Correlations Between Experimentally-Determined Melting Temperatures and GC-Content for Short DNA Strands

Page: [296 - 302] Pages: 7

  • * (Excluding Mailing and Handling)

Abstract

Background: The hybridization stability of single and double stranded DNA sequences has been studied extensively and its impact on bio-computing, bio-sensing and bio-quantification technologies such as microarrays, Real-time PCR and DNA sequencing is significant. In many bioinformatics applications DNA duplex hybridization is traditionally estimated using GC-content and melting temperature calculations based on the sequence base composition.
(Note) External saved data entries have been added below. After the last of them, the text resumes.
(** ** The block *)
Lemma enumerate_combine {A C} n (l1 : list A) (l2 : list C) :
  length l2 = length l1 ->
  enumerate_from n l1 = map (fun item => (fst item, fst (snd item))) (enumerate_from n (combine l1 l2)).
Proof.
  revert n l2. induction l1 as [|a l1 IH]; intros n [|c l2]; intros E; try done. simpl in *. f_equal. apply IH. lia.
Qed.
Lemma lookup_combine {A C} (l1 : list A) (l2 : list C) i a c :
  combine l1 l2 !! i = Some (a, c) -> l1 !! i = Some a /\ l2 !! i = Some c.
Proof. revert l2 i. induction l1 as [|x l1 IH]; intros [|y l2] [|i]; simpl; try done; [by intros [= -> ->]|apply IH]. Qed.
Lemma map_id_combine n (l1 : list Transaction) (l2 : list Hash256) :
  length l2 = length l1 -> map item_id (enumerate_from n (combine l1 l2)) = l2.
Proof. revert n l2. induction l1 as [|a l1 IH]; intros n [|c l2]; intros E; try done. simpl in *. f_equal. apply IH. lia. Qed.

Section disconnect.
  Context {H : Hashes} {T : ShieldedTrees} {S : Type} `{KVL : KeyValueStoreLaws S}.
  Context (options : ChainStateOptions).

(** A block as the files hold it: well-formed transactions with their ids,
    all different. *)
Definition block_ok (txs : list Transaction) (txids : list Hash256) : Prop :=
  Forall tx_wf txs /\ Forall2 (fun tx id => txid tx = Ok id) txs txids /\ NoDup txids.

Lemma block_items_ok txs txids :
  block_ok txs txids -> Forall (array 32) txids -> Forall item_ok (enumerate (combine txs txids)).
Proof.
  intros (Hwf&Hids&_) Ha. apply Forall_forall. intros [i [tx id]] Hin.
  apply elem_of_enumerate_from in Hin as [_ Hin].
  apply lookup_combine in Hin as [H1 H2].
  rewrite Forall_forall in Hwf. rewrite Forall_forall in Ha. rewrite Forall2_lookup in Hids.
  split; [by apply Hwf, (list_elem_of_lookup_2 _ _ _ H1)|]. split; [by apply Ha, (list_elem_of_lookup_2 _ _ _ H2)|].
  specialize (Hids (i - 0)%nat). simpl. rewrite H1, H2 in Hids. by inversion Hids.
Qed.

Lemma unwind_start_frame block undo :
  quiet [] (uw_batch (unwind_start block undo)) /\ uw_spent (unwind_start block undo) = rev (undo_spent undo).
Proof.
  split; [|done]. unfold unwind_start. cbn [uw_batch]. apply extends_foldl.
  - intros b entry. unfold restore_fluxnode. auto with quiet.
  - apply extends_foldl; [|apply extends_refl]. intros b tx. unfold remove_nullifiers, nullifier_remove.
    repeat (apply extends_foldl; intros; auto with quiet).
Qed.

Lemma clear_undo_frame (store : S) hash b b' : clear_block_index_undo store hash b = Ok b' -> extends file_op b b'.
Proof.
  unfold clear_block_index_undo. intros Hc. apply bind_Ok in Hc as ([e|]&_&Hc); inv_result; auto using extends_refl, extends_put with quiet.
Qed.
Lemma remove_timestamp_frame (store : S) hash b b' : remove_timestamp store hash b = Ok b' -> quiet b b'.
Proof. unfold remove_timestamp. intros Hc. apply bind_Ok in Hc as ([ts|]&_&[= <-]); auto with quiet. Qed.
Lemma restore_trees_frame trees undo b b' : restore_trees trees undo b = Ok b' -> quiet b b'.
Proof.
  unfold restore_trees, anchor_insert, anchor_remove. intros Hc.
  apply bind_Ok in Hc as (?&_&Hc). apply bind_Ok in Hc as (?&_&Hc). injection Hc as <-. auto 10 with quiet.
Qed.

Lemma disconnect_frame hash (s s' : ChainState S) batch entry h block undo :
  disconnect_reads hash s = Ok (entry, h, block, undo) ->
  disconnect_block options hash s = (Ok batch, s') ->
  cs_store s' = cs_store s /\ exists u, unwind_txs options h block undo = Ok u /\ quiet (uw_batch u) batch.
Proof.
  intros Hr Hd. unfold disconnect_block in Hd. apply node_bind_Ok in Hd as (found&s1&Hf&Hd).
  apply reads_Ok in Hf as [Hf ->]. assert (found = (entry, h, block, undo)) as -> by congruence.
  inv_node. match goal with Hi : shielded_cache _ = _ |- _ => apply shielded_cache_frame in Hi as [Es _] end.
  split; [done|]. eexists. split; [eassumption|].
  repeat (apply extends_put; [done|]).
  eapply extends_trans; [|eapply (extends_mono file_op _ _ _ file_op_off_utxo), clear_undo_frame; eassumption].
  apply extends_delete; [done|]. unfold set_best_block, clear_height_hash. apply extends_put; [done|].
  apply extends_delete; [done|].
  match goal with Hi : remove_timestamp _ _ _ = Ok _, Ht : restore_trees _ _ _ = Ok _ |- _ =>
    apply remove_timestamp_frame in Hi; apply restore_trees_frame in Ht end.
  by eapply extends_trans.
Qed.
Objective: In this study we explore the equivalence of the two approaches when estimating DNA sequence hybridization and we show that GC-content is a far from perfect predictor of DNA strand hybridization strength compared to experimentally-determined melting temperatures.

Method: To test the assumption that DNA GC-content is a good indicator of its melting temperature, we formulate a research hypothesis and we apply the Pearson product-moment correlation statistical model to measure the strength of a linear association between the GC-content and melting temperatures.
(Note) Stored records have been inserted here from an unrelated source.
(* ===== verification/SampleBlock.v ===== *)
(** * A block connected and disconnected

    A small chain on toy cryptography: its third block spends a stored output,
    spends one of its own outputs again, and is connected, committed,
    disconnected and committed.  The theorems on connecting and disconnecting
    are applied to it. *)

From S2P Require Import Prelude Consensus Rewards Encoding Hashing Address Transaction Block Difficulty Sighash.
From S2P Require Import Script Equihash Pow Pon Storage Fluxnode Utxo FlatFiles Indexes ChainIndex Shielded.
From S2P Require Import Validation HeaderChain Caches Payees FluxnodeChecks Ledger BlockConnect Frames Failures Supply UtxoLedger Disconnect.
From Stdlib Require Import ZArith Lia.
From stdpp Require Import base list option numbers strings gmap.
#[local] Open Scope Z_scope.

(** ** Toy trees: lists of commitments *)
Fixpoint hashes_of (fuel : nat) (bs : bytes) : list Hash256 :=
  match fuel, bs with
  | Datatypes.S fuel, _ :: _ => take 32 bs :: hashes_of fuel (drop 32 bs)
  | _, _ => []
  end.
#[global] Instance toy_trees : ShieldedTrees := {|
  SproutTree := list Hash256; SaplingTree := list Hash256; SaplingNode := Hash256;
  empty_sprout_tree := []; empty_sapling_tree := [];
  sprout_append h t := Some (t ++ [h]); sapling_append h t := Some (t ++ [h]);
  sapling_node_from_hash h := Some h;
  sprout_root_hash t := toy_digest 32 (concat t); sapling_root_hash t := toy_digest 32 (1 :: concat t);
  sprout_empty_root_hash := toy_digest 32 []; sapling_empty_root_hash := toy_digest 32 [1];
  sprout_tree_to_bytes t := Some (concat t); sprout_tree_from_bytes bs := Some (hashes_of (length bs) bs);
  sapling_tree_to_bytes t := Some (concat t); sapling_tree_from_bytes bs := Some (hashes_of (length bs) bs) |}.

(** ** The chain before the block *)
Definition block_header (prev : Hash256) (seconds : Z) : BlockHeader :=
  mkBlockHeader 4 prev (zeros 32) (zeros 32) seconds (target_to_compact (pow_limit mainnet_consensus_params))
    (zeros 32) (zeros 100) OutPoint_null [].
Definition header_2 : BlockHeader := block_header (replicate 32 2) 1500000000.
Definition header_3 : BlockHeader := block_header (header_hash header_2) 1500000120.
Definition sample_entry (hd : BlockHeader) (height : Z) : HeaderEntry :=
  mkHeaderEntry (prev_block hd) (zeros 32) height (time hd) (bits hd) (be_bytes 32 height) (status_with_header 0).

Definition coin : OutPoint := mkOutPoint (replicate 32 9) 0.
Definition anyone : bytes := [81].
Definition coin_entry : UtxoEntry := mkUtxoEntry 5000 anyone 1 false.
Definition start_batch : WriteBatch :=
  let b := put_header [] (header_hash header_2) (sample_entry header_2 2) in
  let b := put_header b (header_hash header_3) (sample_entry header_3 3) in
  let b := set_best_header b (header_hash header_3) in
  let b := set_height_hash (set_best_block b (header_hash header_2)) 2 (header_hash header_2) in
  utxo_put (batch_put b Meta VALUE_POOLS_KEY (ValuePools_encode (mkValuePools 0 0))) coin coin_entry.
Definition start_state : ChainState MemoryStore :=
  mkChainState (commit_to memory_new start_batch) (header_cache_new 10) payments_new None
    (mkFlatFileStore (mkFlatFileState 0 0) ∅ 100000) (mkFlatFileStore (mkFlatFileState 0 0) ∅ 100000)
    (mkFileMeta None None).

(** ** The block *)
Definition plain_tx (input : TxIn) (outputs : list TxOut) : Transaction :=
  mkTransaction false 1 0 [input] outputs 0 0 0 [] [] [] (zeros 32) (zeros 64) (zeros 64) None.
Definition coinbase_3 : Transaction := plain_tx (mkTxIn OutPoint_null [1; 3] 4294967295) [mkTxOut 1000 anyone].
Definition spend_1 : Transaction :=
  plain_tx (mkTxIn coin [] 4294967295) [mkTxOut 3000 anyone; mkTxOut 1500 anyone].
Definition id_of (tx : Transaction) : Hash256 := match txid tx with Ok id => id | _ => [] end.
Definition spend_2 : Transaction :=
  plain_tx (mkTxIn (mkOutPoint (id_of spend_1) 0) [] 4294967295) [mkTxOut 2500 anyone].
Definition block_3 : Block := mkBlock header_3 [coinbase_3; spend_1; spend_2].
Definition block_ids : list Hash256 := [id_of coinbase_3; id_of spend_1; id_of spend_2].
Definition sample_env : BlockEnv := mkBlockEnv 1600000000 None None.
Definition sample_input : BlockInput :=
  mkBlockInput block_3 3 (mkFlags true true true true None) true None None None.

Definition connected_3 : result ChainStateError WriteBatch * ChainState MemoryStore :=
  connect_block sample_params options_full sample_env sample_input start_state.
Definition batch_of (r : result ChainStateError WriteBatch) : WriteBatch := match r with Ok b => b | _ => [] end.
Definition no_removal (kind : FlatFileKind) (id : Z) : bool := false.
Definition committed_3 : result ChainStateError unit * ChainState MemoryStore :=
  commit_batch options_full no_removal (batch_of (fst connected_3)) (snd connected_3).
Definition disconnected_3 : result ChainStateError WriteBatch * ChainState MemoryStore :=
  disconnect_block options_full (header_hash header_3) (snd committed_3).
Definition rolled_back : result ChainStateError unit * ChainState MemoryStore :=
  commit_batch options_full no_removal (batch_of (fst disconnected_3)) (snd disconnected_3).

(** The whole trip goes through, and the outputs are back. *)
Lemma ok_pair {A} (p : result ChainStateError A * ChainState MemoryStore) (a : A) : fst p = Ok a -> p = (Ok a, snd p).
Proof. destruct p. by intros [= ->]. Qed.
Lemma connected_3_Ok : connected_3 = (Ok (batch_of (fst connected_3)), snd connected_3).
Proof. apply ok_pair. vm_compute. reflexivity. Qed.
Lemma committed_3_Ok : committed_3 = (Ok tt, snd committed_3).
Proof. apply ok_pair. vm_compute. reflexivity. Qed.
Lemma disconnected_3_Ok : disconnected_3 = (Ok (batch_of (fst disconnected_3)), snd disconnected_3).
Proof. apply ok_pair. vm_compute. reflexivity. Qed.
Lemma rolled_back_Ok : rolled_back = (Ok tt, snd rolled_back).
Proof. apply ok_pair. vm_compute. reflexivity. Qed.

Example outputs_after :
  utxo_get (cs_store (snd committed_3)) coin = Ok None
  /\ utxo_get (cs_store (snd committed_3)) (mkOutPoint (id_of spend_1) 0) = Ok None
  /\ utxo_get (cs_store (snd committed_3)) (mkOutPoint (id_of spend_2) 0) = Ok (Some (mkUtxoEntry 2500 anyone 3 false))
  /\ utxo_get (cs_store (snd rolled_back)) coin = Ok (Some coin_entry).
Proof. vm_compute. auto. Qed.

Definition coins : UtxoMap := {[coin := coin_entry]}.
Lemma commit_to_write s b : kv_write_batch s b = Ok (commit_to s b).
Proof. done. Qed.
Lemma start_outputs : utxo_represents (cs_store start_state) coins.
Proof.
  refine (batch_maps_commit memory_new _ start_batch ∅ coins _ _ (commit_to_write _ _)); [done|].
  unfold start_batch. apply batch_maps_put; [by_decide|by_decide|]. apply batch_maps_start.
  unfold put_header, set_best_header, set_height_hash, set_best_block. auto 10 with quiet.
Qed.
Lemma txs_wf : Forall tx_wf (transactions block_3).
Proof. unfold tx_wf. by_decide. Qed.
Lemma ids_fresh : fresh_ids coins block_ids.
Proof.
  split; [by_decide|]. intros o Ho. apply lookup_singleton_None. intros <-. revert Ho.
  apply (bool_decide_unpack (hash coin ∉ block_ids)). vm_compute. exact I.
Qed.

Lemma connect_block_bounds_supply_witness :
  exists stats pools stats' pools' subsidy,
    utxo_stats_or_compute (cs_store start_state) = Ok stats /\ value_pools_or_compute start_state = Ok pools
    /\ last_write (batch_of (fst connected_3)) Meta UTXO_STATS_KEY = Some (Some (UtxoStats_encode stats'))
    /\ last_write (batch_of (fst connected_3)) Meta VALUE_POOLS_KEY = Some (Some (ValuePools_encode pools'))
    /\ block_subsidy 3 (consensus sample_params) = Ok (E:=ChainStateError) subsidy
    /\ supply stats' pools' <= supply stats pools + issuance sample_params 3 subsidy
    /\ 0 <= sprout_pool pools' /\ 0 <= sapling_pool pools'.
Proof.
  apply (connect_block_bounds_supply sample_params options_full sample_env sample_input start_state
           (snd connected_3) (batch_of (fst connected_3))); [exact connected_3_Ok|done|repeat constructor; by_decide].
Defined.

Lemma connect_block_refines_ledger_witness :
  exists m' undo, ledger_block 3 coins (transactions block_3) block_ids = Some m'
    /\ utxo_represents (cs_store (snd committed_3)) m'
    /\ undo_spent undo = block_spent 3 coins (transactions block_3) block_ids
    /\ undo_saved None undo (header_hash header_3) start_state (snd connected_3) (batch_of (fst connected_3)).
Proof.
  apply (connect_block_refines_ledger sample_params options_full sample_env sample_input start_state
           (snd connected_3) (snd committed_3) (batch_of (fst connected_3)) block_ids coins no_removal);
    [exact connected_3_Ok|exact committed_3_Ok|vm_compute; reflexivity|exact start_outputs|exact txs_wf|exact ids_fresh].
Defined.

Definition coins_after : UtxoMap := default ∅ (ledger_block 3 coins (transactions block_3) block_ids).
Lemma ledger_defined h m txs ids :
  is_some (ledger_block h m txs ids) = true -> ledger_block h m txs ids = Some (default ∅ (ledger_block h m txs ids)).
Proof. by destruct (ledger_block h m txs ids). Qed.
Lemma represents_default (s : MemoryStore) (r : option UtxoMap) m' :
  r = Some m' -> utxo_represents s m' -> utxo_represents s (default ∅ r).
Proof. by intros ->. Qed.
Definition found_3 : result ChainStateError (HeaderEntry * Z * Block * BlockUndo) :=
  disconnect_reads (header_hash header_3) (snd committed_3).
Definition entry_3 : HeaderEntry :=
  mkHeaderEntry (header_hash header_2) (zeros 32) 3 1500000120 (bits header_3) (be_bytes 32 3) 3.
Definition undo_3 : BlockUndo :=
  mkBlockUndo [] [] [mkSpentOutput coin coin_entry;
                     mkSpentOutput (mkOutPoint (id_of spend_1) 0) (mkUtxoEntry 3000 anyone 3 false)] [] [].
Lemma ledger_3 : ledger_block 3 coins (transactions block_3) block_ids = Some coins_after.
Proof. apply (ledger_defined 3 coins (transactions block_3) block_ids). vm_compute. reflexivity. Qed.
Lemma committed_outputs : utxo_represents (cs_store (snd committed_3)) coins_after.
Proof.
  destruct (connected_ledger sample_params options_full sample_env sample_input start_state
              (snd connected_3) (snd committed_3) (batch_of (fst connected_3)) block_ids coins no_removal)
    as (m'&undo&Hl&Hm&_);
    [exact connected_3_Ok|exact committed_3_Ok|vm_compute; reflexivity|exact start_outputs|exact txs_wf|exact ids_fresh|].
  unfold coins_after. eapply represents_default; [exact Hl|exact Hm].
Qed.

Lemma disconnect_block_restores_outputs_witness : utxo_represents (cs_store (snd rolled_back)) coins.
Proof.
  apply (disconnect_block_restores_outputs options_full (header_hash header_3) (snd committed_3) (snd disconnected_3)
           (snd rolled_back) (batch_of (fst disconnected_3)) entry_3 3 block_3 undo_3 block_ids coins coins_after no_removal);
    [vm_compute; reflexivity|split; [exact txs_wf|split; [repeat constructor; vm_compute; reflexivity|by_decide]]
    |exact ids_fresh|by apply map_Forall_singleton; by_decide|exact ledger_3|exact committed_outputs|vm_compute; reflexivity
    |exact disconnected_3_Ok|exact rolled_back_Ok].
Defined.

(** A block that is not the tip is not disconnected. *)
Definition refused : result ChainStateError unit * ChainState MemoryStore :=
  (disconnect_block options_full (zeros 32) ≫= commit_batch options_full no_removal) start_state.
Lemma err_pair {A} (r : result ChainStateError A * ChainState MemoryStore) e : fst r = Err e -> r = (Err e, snd r).
Proof. destruct r. by intros [= ->]. Qed.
Results: We built a manually curated set of 373 experimental data points collected from 21 publications, each point representing a DNA strand with length between 4 and 35 nucleotides and its corresponding experimentally determined melting temperature measured under specific sequence and salt concentrations. For each data point we calculated the corresponding GC-content and we separated the set into 12 subsets to minimize the variability of experimental conditions.

Conclusion: Based on calculated Pearson product-moment correlation coefficients we conclude that GC-content only seldom correlates well with experimentally determined melting temperatures and thus it is not a strictly necessary constraint when used to control the uniformity of DNA strands.

Keywords: DNA sequence, GC-content, hybridization, melting temperature, oligonucleotides, Pearson correlation.